Beyond the Indian cline, we find two primary clusters of individuals (n=494): a cluster towards the ASI-end of the cline, and another found closer to the center exhibiting clear relatedness to East Asian-related groups (1000G EAS) in PCA (Fig 1B). The former mainly includes individuals from Central and East India, with the majority from the state of Odisha where predominantly Indo-European and Austro-asiatic languages are spoken. The East Asian-related cluster includes individuals from East and North-East regions of India. West Bengal is the most representative state in this cluster, with almost 10% ancestry related to East Asians. Using ALDER18, we estimated the admixture related linkage disequilibrium related to EAS to infer that this gene flow occurred 50 generations ago or around 520 AD, possibly related to the invasions of the Huna people to India after the collapse of the Gupta Empire (Fig S4.11)19,20. Another predominant group in the East Asian-related cluster is from Assam. This group exhibits significant heterogeneity, as individuals have varying degrees of relatedness to EAS, indicative of the recent gene flow possibly related to the recent migration of East Asian tea plantation workers to India in the last two centuries21 (Fig 1B). Our ADMIXTURE13 analysis mirrors the patterns seen in PCA (Fig S4.6).

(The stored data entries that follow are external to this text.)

(* ===== verification/Requests.v ===== *)
(** * The requests of the API

    [endpoint] lists the operations of the application services, but for [GetFeed] (it only
    reads the tables, see [HttpRouter], and its errors are not all its own), with the ports
    they use behaving as they like as long as they do not write to the database behind the
    services' back. Two things hold of every one of them: it changes the database by steps of
    [System] only, and the errors it reports are the service's own. *)
From S2P Require Import Prelude.
From S2P Require Import GoStd.
From S2P Require InteractionDomain.
From S2P Require RelationDomain.
From S2P Require AccountDomain.
From S2P Require Import Models.
From S2P Require Import Errors.
From S2P Require Import Redis.
From S2P Require Import Store.
From S2P Require Import RedisClient.
From S2P Require Import Paging.
From S2P Require InteractionRepo.
From S2P Require RelationRepo.
From S2P Require MessageRepo.
From S2P Require VideoRepo.
From S2P Require ExposureRepo.
From S2P Require PlaybackRepo.
From S2P Require AccountRepo.
From S2P Require Import System.
From S2P Require Import Codec.
From S2P Require Import Ports.
From S2P Require MessageService.
From S2P Require InteractionService.
From S2P Require RelationService.
From S2P Require VideoService.
From S2P Require OtherServices.
From S2P Require Import Wiring.

Create HintDb reports.

Section Requests.
Context `{Collation, !CollationLaws}.

(** ** Computations that change the world by steps *)

(** [m] leads along steps of [R], wherever it starts. *)
Definition moves (R : relation World) {A} (m : M A) : Prop := forall w, rtc R w (System.after m w).

Section moves.
Variable R : relation World.

Lemma moves_step {A} (m : M A) : (forall w, R w (System.after m w)) -> moves R m.
Proof. intros Hs w. by apply rtc_once. Qed.

Lemma moves_ret {A} (a : A) : moves R (mret a).
Proof. by intros w. Qed.

Lemma moves_throw {A} e : moves R (throw (A := A) e).
Proof. by intros w. Qed.

Lemma moves_bind {A B} (m : M A) (f : A -> M B) : moves R m -> (forall a, moves R (f a)) -> moves R (m ≫= f).
Proof.
  intros Hm Hf w. specialize (Hm w). unfold System.after, mbind, M_bind in *.
  destruct (m w) as [[e|a] w']; [done|]. etrans; [exact Hm|apply Hf].
Qed.

Lemma moves_attempt {A} (m : M A) : moves R m -> moves R (attempt m).
Proof.
  intros Hm w. specialize (Hm w). unfold System.after, attempt in *.
  by destruct (m w) as [[e|a] w'].
Qed.

Lemma moves_map_error {A} f (m : M A) : moves R m -> moves R (map_error f m).
Proof.
  intros Hm w. specialize (Hm w). unfold System.after, map_error in *.
  by destruct (m w) as [[e|a] w'].
Qed.
End moves.

(** The steps leave the disk alone. *)
Definition keeps {A} (m : M A) : Prop := moves plain_step m.

Lemma keeps_step {A} (m : M A) : (forall w, plain_step w (System.after m w)) -> keeps m.
Proof. apply moves_step. Qed.

Lemma keeps_ret {A} (a : A) : keeps (mret a).
Proof. apply moves_ret. Qed.

Lemma keeps_throw {A} e : keeps (throw (A := A) e).
Proof. apply moves_throw. Qed.

Lemma keeps_bind {A B} (m : M A) (f : A -> M B) : keeps m -> (forall a, keeps (f a)) -> keeps (m ≫= f).
Proof. apply moves_bind. Qed.

Lemma keeps_attempt {A} (m : M A) : keeps m -> keeps (attempt m).
Proof. apply moves_attempt. Qed.

Lemma keeps_map_error {A} f (m : M A) : keeps m -> keeps (map_error f m).
Proof. apply moves_map_error. Qed.

Lemma keeps_outside {A} (m : M A) :
  (forall w, exists r q e p, System.after m w = mkWorld (db w) (auto_inc w) r q e p (disk w)) -> keeps m.
Proof. intros Hm. apply keeps_step. intros w. destruct (Hm w) as (r & q & e & p & ->). constructor. Qed.

Lemma keeps_call : keeps call.
Proof.
  apply keeps_outside. intros w. unfold System.after, call.
  destruct (faults (env w)) as [|[t|] fs]; by do 4 eexists.
Qed.

Lemma keeps_time_now : keeps time_now.
Proof. apply keeps_outside. intros w. by do 4 eexists. Qed.

Lemma keeps_random_bytes n : keeps (random_bytes n).
Proof. apply keeps_outside. intros w. by do 4 eexists. Qed.

Lemma keeps_new_event_id : keeps new_event_id.
Proof. apply keeps_bind; [apply keeps_random_bytes|intros b; apply keeps_ret]. Qed.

Ancestry Composition and Sources To model the ancestry in India, we used qpAdm that compares allele frequency correlations between a population of interest and a set of reference and outgroup populations14,22. First, we examined how well the three-way model with ancient Iranian farmer-related, Eurasian Steppe pastoralist-related, and AHG-related groups describes the ancestry of individuals on the Indian cline (Fig 1B). Following Narasimhan et al. 201917, we used Indus Periphery West that is part of the Indus Periphery Cline––a heterogenous group of 11 outlier samples from Bronze Age cultures of Shahr-i-Sokhta and Bactria Margiana Archaeological Complex––as the proxy for Iranian farmer-related ancestry, Central Steppe Middle to late Bronze age (Central_Steppe_MLBA) as the source for Yamnaya Steppe pastoralist-derived ancestry and AHG-related individuals to represent AASI ancestry17. We find the three-way model provides a good fit for the majority (>90%) of the individuals on the Indian cline, with some exceptions (we define ‘good fit’ as models with qpAdm p-value > 0.01, see Methods). Notably, we find 22 individuals that can be fitted as a two-way mixture between ancient Iranian farmer-related and AHG-related ancestries without Steppe pastoralist-related ancestry (referred to as ASI henceforth).
The archaeological context of the Indus Periphery Cline and their relationship to ancient Indian civilizations (e.g., Indus Valley Civilization) is unclear as these were migrant samples from Bronze Age Central Asian cultures17. Thus, we examined fifteen ancient Iranian-related groups from the Neolithic to Iron Age as the potential source of the Iranian farmer-related ancestry for the 22 ASI individuals and Indus Periphery West. We obtain good fits for all 22 ASI individuals when the Iranian-related ancestry derives from early Neolithic and Copper Age individuals from Central Asian cultures of either Sarazm_EN or Namazga_CA or a group containing Sarazm_EN and Parkhai_Anau_EN that was previously suggested as the source for Indus Periphery Cline17. The latter two models also provide good fits for Indus Periphery West, though using Sarazm_EN alone as the source does not yield a good fit (Table S4.2). Furthermore, a model with Sarazm_EN, AHG-related and Central_Steppe_MLBA also provides a good fit for the vast majority (>95%) of individuals on the Indian cline (p-value in qpAdm > 0.01). In contrast, models with Namazga_CA fail for >15% of individuals on the Indian cline, contrary to previous claims based on fewer samples23. Similarly, models with Sarazm_EN and Parkhai_Anau_EN do not work well for modern Indians and yield negative coefficients for Parkhai_Anau_EN ancestry (Table S4.3).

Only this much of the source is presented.